Em uma parcela muito específica dos apoiadores, os patriotas gratiluz, aqueles que saem do retiro espiritual para marchar pela liberdade de não usar máscara, o comportamento seria diferente: fariam stories sobre as maravilhas do coletor menstrual ou dos absorventes reutilizáveis; estampariam anúncios fofos de cuecas-absorventes feitas de tecido reciclado; pressionariam o Congresso a aprovar a distribuição de coletores feitos de cânhamo, mas seriam ridicularizados por membros da bancada BBB (bíblia, boi e bala). Nos jornais, vazaria o áudio de um ministro do meio ambiente cuja marca registrada são os óculos de grau laranjas: “foda-se a floresta, homem que é homem menstrua lucrando e com praticidade.”
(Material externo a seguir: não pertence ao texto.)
#[global] Instance Json_ordered : OrderedJson Json := {|
  json_view := view;
  json_dump := dump;
  json_uint64 := fun v => match v with Num z => Some (wrap 64 z) | _ => None end
|}.

#[global] Program Instance Json_laws : JsonLaws Json := {| json_depth := depth |}.
Next Obligation.
  intros [items'| | | |] items key x [= ->] Hx. cbn.
  induction items as [|[k y] items IH]; [by apply elem_of_nil in Hx|]. cbn.
  apply elem_of_cons in Hx as [[= <- <-]|Hx]; [lia|]. specialize (IH Hx). lia.
Qed.
Next Obligation.
  intros [|elements'| | |] elements x [= ->] Hx. cbn.
  induction elements as [|y elements IH]; [by apply elem_of_nil in Hx|]. cbn.
  apply elem_of_cons in Hx as [->|Hx]; [lia|]. specialize (IH Hx). lia.
Qed.

(** A command of the command buffer [h]. *)
Definition command (h : Z) (name : string) : VulkanCommandInfo Json := mkCommand (Obj [("commandBuffer", Num h)]) name 0.
Definition other (name : string) : VulkanCommandInfo Json := mkCommand (Obj []) name 0.
Definition queue_submit (handles : list Z) : VulkanCommandInfo Json :=
  mkCommand (Obj [("submitCount", Num 1);
                  ("pSubmits", Arr [Obj [("pCommandBuffers", Arr (Num <$> handles))]])]) "vkQueueSubmit" 0.

Definition queue_submits (submits : list (list Z)) : VulkanCommandInfo Json :=
  mkCommand (Obj [("submitCount", Num (Z.of_nat (length submits)));
                  ("pSubmits", Arr ((fun handles => Obj [("pCommandBuffers", Arr (Num <$> handles))]) <$> submits))])
    "vkQueueSubmit" 0.

(** A recording with a render pass of [n] draws. *)
Definition pass_recording (h : Z) (n : nat) : list (VulkanCommandInfo Json) :=
  [command h "vkBeginCommandBuffer"; command h "vkCmdBeginRenderPass"] ++ replicate n (command h "vkCmdDraw") ++
  [command h "vkCmdEndRenderPass"; command h "vkEndCommandBuffer"].
End SimpleJson.

(** ** Properties *)

(** *** The calls of a capture, from their JSON *)

Section Described.
Context {J : Type} `{OrderedJson J}.
Implicit Types (calls : list (VulkanCommandInfo J)) (p : AnnotationProcessor J).

(** The member of an object, and the elements of an array; a null pointer has none. *)
Definition json_member (key : string) (v : J) : option J :=
  match json_view v with JObject items => (list_to_map items : gmap string J) !! key | _ => None end.
Definition array_of (v : J) : option (list J) :=
  match json_view v with JArray elements => Some elements | JNull => Some [] | _ => None end.

(** A [VkSubmitInfo] with its command buffers, and a [VkSubmitInfo2], whose command
    buffers are in another member. *)
Definition submit_info (submit : J) (handles : list Z) : Prop :=
  exists array buffers, json_member "pCommandBuffers" submit = Some array /\ array_of array = Some buffers /\
    Forall2 (fun buffer handle => json_uint64 buffer = Some handle) buffers handles.
Definition submit_info2 (submit : J) : Prop := is_object submit = true /\ json_member "pCommandBuffers" submit = None.

(** What a call is, by its name and its arguments. *)
Inductive described : VulkanCommandInfo J -> call_kind -> Prop :=
| described_submit call count array submits handles :
    cmd_name call = "vkQueueSubmit"%string -> json_member "submitCount" (cmd_args call) = Some count ->
    json_member "pSubmits" (cmd_args call) = Some array -> array_of array = Some submits ->
    Forall2 submit_info submits handles ->
    described call (IsSubmit (concat handles))
| described_submit2 call count array submits :
    cmd_name call = "vkQueueSubmit2"%string -> json_member "submitCount" (cmd_args call) = Some count ->
    json_member "pSubmits" (cmd_args call) = Some array -> array_of array = Some submits ->
    Forall submit_info2 submits ->
    described call (IsSubmit [])
| described_command call value handle :
    cmd_name call <> "vkQueueSubmit"%string -> cmd_name call <> "vkQueueSubmit2"%string ->
    json_member "commandBuffer" (cmd_args call) = Some value -> json_uint64 value = Some handle ->
    described call (IsCommand handle)
| described_other call :
    cmd_name call <> "vkQueueSubmit"%string -> cmd_name call <> "vkQueueSubmit2"%string ->
    json_member "commandBuffer" (cmd_args call) = None -> described call IsOther.

(** The calls that are commands of a buffer, and the submits with the other calls in
    front of each; [acc] are those of the current one. *)
Definition commands_on (h : Z) (calls : list (VulkanCommandInfo J * call_kind)) : list (VulkanCommandInfo J) :=
  omap (fun c => match c.2 with IsCommand h' => if decide (h' = h) then Some c.1 else None | _ => None end) calls.

Fixpoint submits_of (acc : list (VulkanCommandInfo J)) (calls : list (VulkanCommandInfo J * call_kind))
  : list (GfxrSubmitInfo J) * list (VulkanCommandInfo J) :=
  match calls with
  | [] => ([], acc)
  | (call, IsSubmit handles) :: calls =>
      let '(submits, rest) := submits_of [] calls in
      (mkGfxrSubmit acc handles (cmd_name call) :: submits, rest)
  | (call, IsOther) :: calls => submits_of (acc ++ [call]) calls
  | (_, IsCommand _) :: calls => submits_of acc calls
  end.
(* ===== verification/GfxrHierarchy.v ===== *)
(** * GfxrHierarchy: the command hierarchy of a GFXR capture

    Models [GfxrVulkanCommandHierarchyCreator] of
    [src/dive_core/gfxr_vulkan_command_hierarchy.{h,cpp}]: submits, command buffers
    and commands become nodes, and their arguments the nodes below them. Debug
    labels and render passes nest the commands between their ends. The creator can
    be used alone or to add to the hierarchy of a PM4 capture. *)

From S2P Require Import Prelude Wire Memory Pm4 StateTracker Emulate Topology Hierarchy Annotations.
From stdpp Require Import strings pretty.

#[local] Open Scope Z_scope.

(** ** Strings *)

(** [std::string(s.c_str())]: what precedes the first null. *)
Fixpoint c_str (s : string) : string :=
  match s with
  | EmptyString => EmptyString
  | String a s => if Ascii.eqb a Ascii.zero then EmptyString else String a (c_str s)
  end.

(** [s.erase(pos, part.length())] where [part] is found. *)
Definition erase_part (part s : string) : string :=
  match String.index 0 part s with
  | Some pos => String.substring 0 pos s +:+ String.substring (pos + String.length part) (String.length s) s
  | None => s
  end.

(** ** Summaries *)

Section Summary.
Context {J : Type} `{OrderedJson J}.

Definition GetValueStr (node : J) (key : string) : string :=
  match json_view node with
  | JObject items =>
      match find_key key items with
      | Some val => match json_view val with JString s => s | _ => json_dump val end
      | None => "0"
      end
  | _ => "0"
  end.

Definition AppendDrawCallSummary (args : J) (primary_key : string) : string :=
  if json_contains primary_key args then
    "(" +:+ primary_key +:+ ": " +:+ GetValueStr args primary_key +:+
    (if json_contains "instanceCount" args then
       let instance_count := GetValueStr args "instanceCount" in
       if decide (instance_count = "1") then "" else ", instanceCount: " +:+ instance_count
     else "") +:+ ")"
  else "".

Definition AppendEnumSummary (args : J) (key prefix : string) : string :=
  if json_contains key args then "(" +:+ erase_part prefix (GetValueStr args key) +:+ ")" else "".

(** The first element of a member that is an array of some. *)
Definition first_of (args : J) (key : string) : option J :=
  match json_view args with
  | JObject items =>
      match find_key key items with
      | Some x => match json_view x with JArray (e :: _) => Some e | _ => None end
      | None => None
      end
  | _ => None
  end.

Definition member (args : J) (key : string) : option J :=
  match json_view args with JObject items => find_key key items | _ => None end.

Definition viewport_summary (args : J) : string :=
  match first_of args "pViewports" with
  | Some vp =>
      "(x:" +:+ GetValueStr vp "x" +:+ ", y:" +:+ GetValueStr vp "y" +:+ ", width:" +:+ GetValueStr vp "width"
      +:+ ", height:" +:+ GetValueStr vp "height" +:+ ")"
  | None => ""
  end.

Definition scissor_summary (args : J) : string :=
  match first_of args "pScissors" with
  | Some sc =>
      match member sc "offset", member sc "extent" with
      | Some offset, Some extent =>
          "(x:" +:+ GetValueStr offset "x" +:+ ", y:" +:+ GetValueStr offset "y" +:+ ", width:"
          +:+ GetValueStr extent "width" +:+ ", height:" +:+ GetValueStr extent "height" +:+ ")"
      | _, _ => ""
      end
  | None => ""
  end.

Definition dispatch_summary (args : J) : string :=
  if json_contains "groupCountX" args then
    "(x:" +:+ GetValueStr args "groupCountX" +:+ ", y:" +:+ GetValueStr args "groupCountY" +:+ ", z:"
    +:+ GetValueStr args "groupCountZ" +:+ ")"
  else "".

Definition indirect_summary (args : J) : string :=
  if json_contains "drawCount" args then
    let draw_count := GetValueStr args "drawCount" in
    if decide (draw_count = "1") then "" else "(drawCount: " +:+ draw_count +:+ ")"
  else "".

Definition range_summary (args : J) (first_key count_key first_label count_label : string) : string :=
  if json_contains first_key args && json_contains count_key args then
    "(" +:+ first_label +:+ ": " +:+ GetValueStr args first_key +:+ ", " +:+ count_label +:+ ": "
    +:+ GetValueStr args count_key +:+ ")"
  else "".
Nesse Brasil dos machos compradores de absorventes, estaríamos lutando agora pela manutenção da riqueza menstrual, inclusive as mulheres, aquelas parceiras talvez simples demais que nunca iriam saber o que é a grandeza de um ciclo. Um importante psiquiatra e neurologista até escreveria sobre a inveja feminina da ovulação masculina.
Acorda!
Mas acorda aí, Maria: não estamos nesse Brasil de futuros imaginados. Bem aqui, agora, as pobrezas são bastante sortidas: de emprego, de comida, de tempo, de humanidade. De absorvente. Tem dinheiro só para botar crédito no celular que usa para trabalhar e faltou protetor para estancar o sangue, minha filha? O pai perdeu emprego na pandemia, a mãe tá ganhando R$ 80 por uma faxina? Ah, bota algodão. Ou jornal. Ou miolo de pão. Falta aula na escola. Passa vergonha se a roupa manchar. Enfim, te vira.
Os homens “macho pra caralho” vão seguir elencando as pautas mais importantes para discutirmos agora. Sempre livres.